Le vrai Samouraï de l’équipe ?
Keisuke Honda. Le transfuge du Milan AC reste, selon le « Sorcier blanc » , la seule véritable valeur sûre du groupe japonais. « Si le Mondial se passe bien pour le Japon, Honda sera mouillé à 80%. Il est le baromètre : il a de la personnalité ; il influence le jeu – offensif comme défensif ; et surtout, c’est un tireur de coups de pied arrêtés. Aujourd’hui, presque un but sur deux est marqué sur coup de pied arrêté. » De son côté, Kagawa n’obtient pas les faveurs de l’ancien sélectionneur, encore trop « suiveur » et incapable de peser dans les grands matchs à son goût. « Kagawa est un très bon joueur mais sans Honda, il n’aura pas la même efficacité. Alors que Honda sans Kagawa apportera ce plus quand même. Individuellement, on pourrait comparer l’apport de Honda à celui de Cristiano Ronaldo en équipe du Portugal. » Appelez-le KH10.
Le Ronin de l’équipe ?
Appelé une seule fois par Zaccheroni en quatre ans, Yoshito Okubo refait surface dans le groupe nippon à la faveur de 26 buts marqués en 33 matchs avec les Kawasaki Frontale. Une bonne chose pour Philippe Troussier. « Il peut commencer le match, je le mets facilement dans les 12, 13 capables d’être en équipe première, notamment parce qu’il a l’expérience (54 sélections). Et puis, il mérite. En attaque, après Okazaki, c’est le désert donc Okubo est un bon choix. » On connaît désormais la raison qui a poussé Gregory van der Wiel a déclarer forfait pour le Mondial.

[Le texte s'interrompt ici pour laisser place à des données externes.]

#[global] Instance M_ret : MRet M := fun A a w => (Ret a, w).
#[global] Instance M_bind : MBind M := fun A B f m w =>
  match m w with
  | (Ret a, w') => f a w'
  | (Raise e, w') => (Raise e, w')
  end.

Definition lift {A} (o : outcome A) : M A := fun w => (o, w).

(** [try: body except <classes>: handler] *)
Definition try_except {A} (catches : exn -> bool) (body : M A)
    (handler : exn -> M A) : M A := fun w =>
  match body w with
  | (Ret a, w') => (Ret a, w')
  | (Raise e, w') => if catches e then handler e w' else (Raise e, w')
  end.

Definition get_pull_count : M json := fun w => (Ret (pull_count w), w).

Definition set_pull_count (v : json) : M unit := fun w =>
  (Ret tt, mk_world v (files w) (state_file w) (log w) (wire w)).

Definition logger (l : level) (m : message) : M unit := fun w =>
  (Ret tt, mk_world (pull_count w) (files w) (state_file w)
                    (log w ++ [(l, m)]) (wire w)).

(** [open("data/state.json", "r")] followed by [json.load]. *)
Definition read_state : M json := fun w =>
  match state_file w with
  | SMissing => (Raise FileNotFoundError, w)
  | SGarbage => (Raise JSONDecodeError, w)
  | SUnloadable x => (Raise x, w)
  | SDoc v => (Ret v, w)
  end.

Definition set_state_file (c : state_content) (w : world) : world :=
  mk_world (pull_count w) (files w) c (log w) (wire w).

Definition set_file (filename text : string) (w : world) : world :=
  mk_world (pull_count w) (<[filename := text]> (files w)) (state_file w)
           (log w) (wire w).
Lemma of_nat_eq_0 (n : nat) : Py.of_nat n == 0 <-> n = 0%nat.
Proof.
  unfold Py.of_nat, Qeq. simpl. lia.
Qed.

Lemma of_nat_pos (n : nat) : n <> 0%nat -> 0 < Py.of_nat n.
Proof.
  unfold Py.of_nat, Qlt. simpl. lia.
Qed.

Lemma V_Ok (sources : list Source) (v : Q) :
  V sources = Py.Ok v <->
  sources <> []
  /\ v = Py.sum (map source_factor sources)
         / Py.of_nat (length sources) * 100.
Proof.
  unfold V, SourceCount, mbind, result_bind, Py.bind.
  destruct (Py.truediv _ _) as [q|] eqn:E.
  - apply truediv_Ok in E as [Hn ->]. rewrite of_nat_eq_0 in Hn.
    split.
    + intros [= <-]. split; [|reflexivity].
      intros ->. apply Hn. reflexivity.
    + intros [_ ->]. reflexivity.
  - split; [discriminate|]. intros [Hne _]. exfalso.
    unfold Py.truediv in E. rewrite of_nat_zero_test in E.
    destruct sources; [congruence|discriminate].
Qed.

Lemma L_Ok (qm : Q) (sources : list Source) (l : Q) :
  L qm sources = Py.Ok l <->
  TotalWords sources <> 0%nat
  /\ l = Qmin 100 (Py.of_nat (KeywordCount sources)
                   / Py.of_nat (TotalWords sources) * 1000 * qm).
Proof.
  unfold L, mbind, result_bind, Py.bind, Py.truediv.
  rewrite of_nat_zero_test.
  destruct (Nat.eqb_spec (TotalWords sources) 0) as [E|E].
  - split; [discriminate|]. intros [H _]. congruence.
  - split.
    + intros [= <-]. auto.
    + intros [_ ->]. reflexivity.
Qed.

(** A scoring run returns scores exactly when the source set is not empty
    and its sources hold at least one word; otherwise it raises. *)
Theorem score_succeeds_iff
    (qm : Q) (sources : list Source) (conflicts : list Conflict) :
  ((exists r, score qm sources conflicts = Py.Ok r)
   <-> sources <> [] /\ TotalWords sources <> 0%nat)
  /\ ((exists x, calculate_rigor_score qm sources conflicts = Py.Ok x)
      <-> sources <> [] /\ TotalWords sources <> 0%nat)
  /\ (score qm sources conflicts = Py.ZeroDivisionError
      <-> sources = [] \/ TotalWords sources = 0%nat).
Proof.
  assert (HV : forall v, V sources = Py.Ok v -> sources <> [])
    by (intros v Hv; apply V_Ok in Hv; tauto).
  assert (HL : forall l, L qm sources = Py.Ok l -> TotalWords sources <> 0%nat)
    by (intros l Hl; apply L_Ok in Hl; tauto).
  assert (HV' : sources <> [] -> exists v, V sources = Py.Ok v)
    by (intros H; eexists; apply V_Ok; eauto).
  assert (HL' : TotalWords sources <> 0%nat ->
                exists l, L qm sources = Py.Ok l)
    by (intros H; eexists; apply L_Ok; eauto).
  assert (A : (exists v, V sources = Py.Ok v) <-> sources <> [])
    by (split; [intros [v Hv]; eauto|auto]).
  assert (B : (exists l, L qm sources = Py.Ok l)
              <-> TotalWords sources <> 0%nat)
    by (split; [intros [l Hl]; eauto|auto]).
  assert (A0 : sources = [] \/ sources <> [])
    by (destruct sources; [left; reflexivity|right; discriminate]).
  assert (B0 : TotalWords sources = 0%nat \/ TotalWords sources <> 0%nat)
    by lia.
  clear HV HL HV' HL'.
  unfold score, calculate_rigor_score, mbind, result_bind, Py.bind.
  destruct (V sources) as [v|]; destruct (L qm sources) as [l|];
    first [ assert (A1 : sources <> []) by (apply A; eauto)
          | assert (A1 : sources = [])
              by (destruct A0 as [|A0]; [assumption|];
                  apply A in A0 as [? ?]; discriminate) ];
    first [ assert (B1 : TotalWords sources <> 0%nat) by (apply B; eauto)
          | assert (B1 : TotalWords sources = 0%nat)
              by (destruct B0 as [|B0]; [assumption|];
                  apply B in B0 as [? ?]; discriminate) ];
    clear A B A0 B0;
    (split; [|split]); split;
    try (intros [? ?]); try (intros [? | ?]); try (intros [? ?]);
    try intros ?; try discriminate; try congruence; eauto.
Qed.

Lemma nat_sum_Permutation (l l' : list nat) :
  Permutation l l' -> fold_right Nat.add 0%nat l = fold_right Nat.add 0%nat l'.
Proof.
  induction 1; simpl; lia.
Qed.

Quelle partition pour Zaccheroni ?
Même s’il affectionne un 3-5-2 tout italien, Alberto Zaccheroni aurait laissé ses traditions en Europe, un peu par dépit. « Il a déjà testé ce système, mais ça n’a pas marché. Donc il va évoluer en 4-2-3-1 compte tenu de son effectif et il utilisera peut-être une défense à 3 s’il est mené au score. » Mais Philippe Troussier prévient : chassez le naturel, il revient au galop. « S’il y a bien une tendance de la défense à 3, c’est en Italie. La Juve a gagné le championnat cette année comme ça. » Soit l’équipe que Zaccheroni a entraînée avant de devenir sélectionneur du Japon, soit dit en passant.
Le vrai rival du Mondial ?
« La Côte d’Ivoire. C’est le match à ne pas rater. Dès le premier match, ils ont une finale à jouer. D’autant plus face à la Côte d’Ivoire qui est une équipe lente, qui met du temps à démarrer. De plus, cette équipe tire essentiellement sa force de l’individu. L’équipe ira bien si Kalou fait ses 40 mètres de course et si Gervinho fait ses 50 dribbles. Mais ils ont un jeu collectif très pauvre. Ils ne défendent pas bien, sont parfois même feignants dans le replacement. Et on connaît les doutes fréquents de cette équipe ivoirienne. » Et Philippe Troussier sait de quoi il parle : il a entraîné l’ASEC Mimosas pendant quatre ans puis les Éléphants durant l’année 93.